O interessante é que na época da sua prisão, Dostoievski já havia deixado, há pelo menos três meses, de participar das reuniões do grupo. Não que houvesse abdicado do seu ideal, longe disso. Na verdade, estava ligado a uma organização muito mais radical do que o “Círculo Pertrachevski”, e de cuja existência as autoridades sequer suspeitavam. Tratava-se de um bando de ativistas, liderado por Nicolai Spechniev, pronto para fazer ataques estratégicos. Não me consta, porém, que tivesse promovido alguma ação efetiva. E sua existência seria revelada, apenas, mais de meio século depois, quarenta anos após a morte de Dostoievski, em 1922, em plena vigência do socialismo e da formação da União Soviética.
Os supostos sediciosos foram enviados para a Fortaleza de Pedro e Paulo, onde permaneceram por oito meses à espera da decisão do czar acerca de seu destino.

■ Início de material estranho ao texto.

(** * Trill users API: a model of [backend/src/usersAPI/main.go]

    The Lambda handler of the users API reads or updates the profile of the
    caller.  It is glue over three libraries: gorm over MySQL (the profile
    store), the Cognito identity provider client, and [encoding/json].  The
    functions of [main.go] ([connectDB], [initClient], [handler], [read],
    [update]) are embedded below as functions in a small state monad over a
    [World] that holds the store, the identity provider and a log of the
    calls made to them; a Go panic is an outcome of its own.

    The library calls the handler makes are modelled next to it:
    [strings.Split], [json.Unmarshal] into the [User] struct (scanner,
    field matching, string unquoting), [json.Marshal] of a map of strings
    and [json.HTMLEscape].  Go strings are byte strings; they are Rocq
    [string]s, whose characters are bytes. *)

From Stdlib Require Import ZArith Lia List Ascii String Bool.
From stdpp Require Import base gmap strings list.
Import ListNotations.

Set Warnings "-register-all".

Open Scope string_scope.
Open Scope list_scope.
Open Scope Z_scope.

(** ** Bytes *)

Module Bytes.

Definition code (c : ascii) : Z := Z.of_N (N_of_ascii c).

Definition byte (z : Z) : ascii := ascii_of_N (Z.to_N z).

Definition isb (c : ascii) (n : Z) : bool := code c =? n.

Definition between (lo : Z) (c : ascii) (hi : Z) : bool :=
  (lo <=? code c) && (code c <=? hi).

(** The double quote, which a Rocq string literal cannot hold undoubled. *)
Definition dquote : ascii := byte 34.

(** [text "{'bio':'x'}"] is the Go string [{"bio":"x"}]: every apostrophe
    of the literal stands for a double quote. *)
Fixpoint text (s : string) : string :=
  match s with
  | EmptyString => EmptyString
  | String c r => String (if isb c 39 then dquote else c) (text r)
  end.

(** [hex[n]] of [encoding/json]: the lower-case digit of a nibble. *)
Definition hex (n : Z) : ascii :=
  if n <? 10 then byte (48 + n) else byte (87 + n).

(** Value of a hexadecimal digit, [-1] when the byte is not one. *)
Definition unhex (c : ascii) : Z :=
  if between 48 c 57 then code c - 48
  else if between 97 c 102 then code c - 87
  else if between 65 c 70 then code c - 55
  else -1.

Definition of_list (l : list ascii) : string := string_of_list_ascii l.

End Bytes.

(** ** [unicode/utf8] and [unicode/utf16] *)

Module Utf8.
Import Bytes.

Definition RuneError : Z := 65533.
Definition MaxRune : Z := 1114111.

Definition cont (c : ascii) : bool := between 128 c 191.

(** [DecodeRune]/[DecodeRuneInString], as far as the callers here need it:
    the number of bytes of the well-formed encoding at the head of [s],
    and [0] where Go returns [(RuneError, 1)] (or [(RuneError, 0)] on the
    empty string).  The cases are those of Go's [first] table and
    [acceptRanges]. *)
Definition size (s : string) : nat :=
  match s with
  | EmptyString => 0%nat
  | String c0 r =>
    if code c0 <? 128 then 1%nat
    else if between 194 c0 223 then
      match r with
      | String c1 _ => if cont c1 then 2%nat else 0%nat
      | _ => 0%nat
      end
    else if between 224 c0 239 then
      match r with
      | String c1 (String c2 _) =>
        let lo := if isb c0 224 then 160 else 128 in
        let hi := if isb c0 237 then 159 else 191 in
        if between lo c1 hi && cont c2 then 3%nat else 0%nat
      | _ => 0%nat
      end
    else if between 240 c0 244 then
      match r with
      | String c1 (String c2 (String c3 _)) =>
        let lo := if isb c0 240 then 144 else 128 in
        let hi := if isb c0 244 then 143 else 191 in
        if between lo c1 hi && cont c2 && cont c3 then 4%nat else 0%nat
      | _ => 0%nat
      end
    else 0%nat
  end.

(** [EncodeRune]/[AppendRune]. *)
Definition EncodeRune (r : Z) : string :=
  let three (r : Z) :=
    of_list [byte (224 + Z.shiftr r 12);
             byte (128 + Z.land (Z.shiftr r 6) 63);
             byte (128 + Z.land r 63)] in
  if (0 <=? r) && (r <=? 127) then of_list [byte r]
  else if (0 <=? r) && (r <=? 2047) then
    of_list [byte (192 + Z.shiftr r 6); byte (128 + Z.land r 63)]
  else if (r <? 0) || (MaxRune <? r) || ((55296 <=? r) && (r <=? 57343))
  then three RuneError
  else if r <=? 65535 then three r
  else
    of_list [byte (240 + Z.shiftr r 18);
             byte (128 + Z.land (Z.shiftr r 12) 63);
             byte (128 + Z.land (Z.shiftr r 6) 63);
             byte (128 + Z.land r 63)].

(** [utf16.IsSurrogate]. *)
Definition IsSurrogate (r : Z) : bool := (55296 <=? r) && (r <? 57344).

(** [utf16.DecodeRune]: the code point of a surrogate pair, [RuneError]
    when the two are not a high and a low surrogate. *)
Definition DecodeSurrogates (r1 r2 : Z) : Z :=
  if (55296 <=? r1) && (r1 <? 56320) && (56320 <=? r2) && (r2 <? 57344)
  then Z.lor (Z.shiftl (r1 - 55296) 10) (r2 - 56320) + 65536
  else RuneError.

End Utf8.

(** ** [strings.Split] *)

Module Strings.

(** [strings.Split(s, sep)] for a separator of one byte: the substrings
    between the occurrences of [sep]; [n] occurrences give [n + 1]
    fields, so the result is never empty. *)
Fixpoint Split (s : string) (sep : ascii) : list string :=
  match s with
  | EmptyString => [EmptyString]
  | String c r =>
    if Ascii.eqb c sep then EmptyString :: Split r sep
    else match Split r sep with
         | f :: fs => String c f :: fs
         | [] => [String c EmptyString]
         end
  end.

End Strings.

(** ** [encoding/json]: syntax *)

Module Json.
Import Bytes.

(** A JSON text as the decoder walks it.  Strings and keys keep the bytes
    between their quotes, escapes included: [Unmarshal] unquotes them
    where it stores them, and [time.Time] reads them raw. *)
Inductive json : Type :=
| JNull
| JBool (b : bool)
| JNumber (lit : string)
| JString (raw : string)
| JArray (elems : list json)
| JObject (members : list (string * json)).

Inductive token : Type :=
| TBeginObject | TEndObject | TBeginArray | TEndArray | TColon | TComma
| TLit (v : json).

(** States of the scanner inside a number ([state1], [state0], [stateDot],
    ... of [scanner.go]). *)
Inductive num_state : Type :=
| NNeg | NZero | NInt | NDot | NFrac | NExp | NExpSign | NExpInt.

Definition num_accepting (n : num_state) : bool :=
  match n with
  | NZero | NInt | NFrac | NExpInt => true
  | _ => false
  end.

Inductive lex_mode : Type :=
| LIdle
| LStr (acc : list ascii)
| LStrEsc (acc : list ascii)
| LStrU (acc : list ascii) (todo : nat)
| LNum (n : num_state) (acc : list ascii)
| LWord (rest : list ascii) (v : json).

(** Both are kept newest first. *)
Definition lex_state : Type := (lex_mode * list token)%type.

Definition is_space (c : ascii) : bool :=
  isb c 32 || isb c 9 || isb c 13 || isb c 10.

Definition is_digit (c : ascii) : bool := between 48 c 57.

Definition lex_idle (c : ascii) (out : list token) : option lex_state :=
  if is_space c then Some (LIdle, out)
  else if isb c 123 then Some (LIdle, TBeginObject :: out)
  else if isb c 125 then Some (LIdle, TEndObject :: out)
  else if isb c 91 then Some (LIdle, TBeginArray :: out)
  else if isb c 93 then Some (LIdle, TEndArray :: out)
  else if isb c 58 then Some (LIdle, TColon :: out)
  else if isb c 44 then Some (LIdle, TComma :: out)
  else if isb c 34 then Some (LStr [], out)
  else if isb c 45 then Some (LNum NNeg [c], out)
  else if isb c 48 then Some (LNum NZero [c], out)
  else if between 49 c 57 then Some (LNum NInt [c], out)
  else if isb c 116 then Some (LWord (list_ascii_of_string "rue") (JBool true), out)
  else if isb c 102 then Some (LWord (list_ascii_of_string "alse") (JBool false), out)
  else if isb c 110 then Some (LWord (list_ascii_of_string "ull") JNull, out)
  else None.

E em 22 de dezembro, esta foi anunciada: pena de morte, a ser cumprida de imediato, já no dia seguinte, 23 de dezembro de 1849. Imaginem uma manhã de dezembro na Rússia, em pleno inverno no hemisfério Norte, numa cidade não muito distante do Pólo, com neve caindo em abundância e uma temperatura por volta de 23 graus centígrados negativos.
Um grupo de condenados encontra-se perfilado contra um paredão, pronto para ser fuzilado. Os olhos são tapados com vendas negras, um padre ortodoxo busca levar o consolo final (como se isso fosse possível) aos condenados, enquanto o pelotão encarregado do cumprimento da pena faz evoluções no pátio.
Dostoievski lembrou, posteriormente, anos depois, que naquele momento dramático e crítico dividiu seu tempo entre se despedir dos amigos e refletir sobre toda sua vida até então. O comandante grita: “Ordinário, alto!”. E o pelotão se detém em frente dos condenados. O sargento, então, lê a acusação e a respectiva sentença de cada um daqueles jovens idealistas, cientes de que iriam morrer pelas idéias que esposaram, prestes a ser executada. E o militar prossegue: “Pelotão, preparar”. Faz uma pausa, que parece uma eternidade a Dostoiervski e seus companheiros, e prossegue: “Apontar!”.
Nova pausa, dessa vez mais demorada. Todos os condenados tremem. Seria de frio ou de medo? Provavelmente de ambos. Mas não importa. Finalmente, vem a ordem fatídica: “Fogo!!!”. Ouvem-se vários estampidos sinistros de fuzis. Mas nenhum dos condenados cai ferido. Será que a pontaria dos soldados, de todos do pelotão, era tão ruim, que ninguém acertou ninguém?
Ocorre que os tiros não foram disparados na direção dos condenados, mas para o alto. Era tudo uma farsa. O czar Nicolau I havia comutado a pena de morte, transformando-a em dez anos de trabalhos forçados na Sibéria. Mas, “para dar uma lição inesquecível” aos supostos sediciosos, ordenou ao pelotão de fuzilamento que simulasse a execução até o fim.
Nesse dia, não tenham dúvidas, Dostoievski, de fato, “morreu”. Perdeu seu encanto pelas pessoas. Perdeu tanto ao ponto de escrever, anos depois: “Quanto mais gosto da humanidade em geral, menos aprecio as pessoas em particular, como indivíduos”. Pudera! Ou de constatar, com amargura: “Compara-se muitas vezes a crueldade do homem à das feras, mas isto é injuriar estas últimas”. Ou de destacar: “É claro e evidente que o mal se insinua no homem mais profundamente do que supõem os médicos socialistas. Em nenhuma ordem social é possível escapar ao mal e mudar a alma humana: ela própria é a origem da aberração e do pecado”.
Responda-me com sinceridade: Como você, caríssimo leitor, se sentiria se tivesse uma experiência como essa? Alguém que tivesse o coração mais fraco, à simples ordem dada pelo sargento para o pelotão fazer “fogo”, cairia duro ao solo, morto por fulminante enfarte.
Mas Dostoievski, posto que traumatizado para o resto da vida, ainda conseguiu ver grandeza e beleza no mundo e em algumas pessoas. Tanto que escreveu: “Conhecemos um homem pelo seu riso. Se na primeira vez que o encontramos ele ri de maneira agradável, o íntimo é excelente”. E, principalmente, quando afirmou isso, que se tornou a sua crença: “A beleza salvará o mundo”. É no que, pessoalmente, eu também acredito.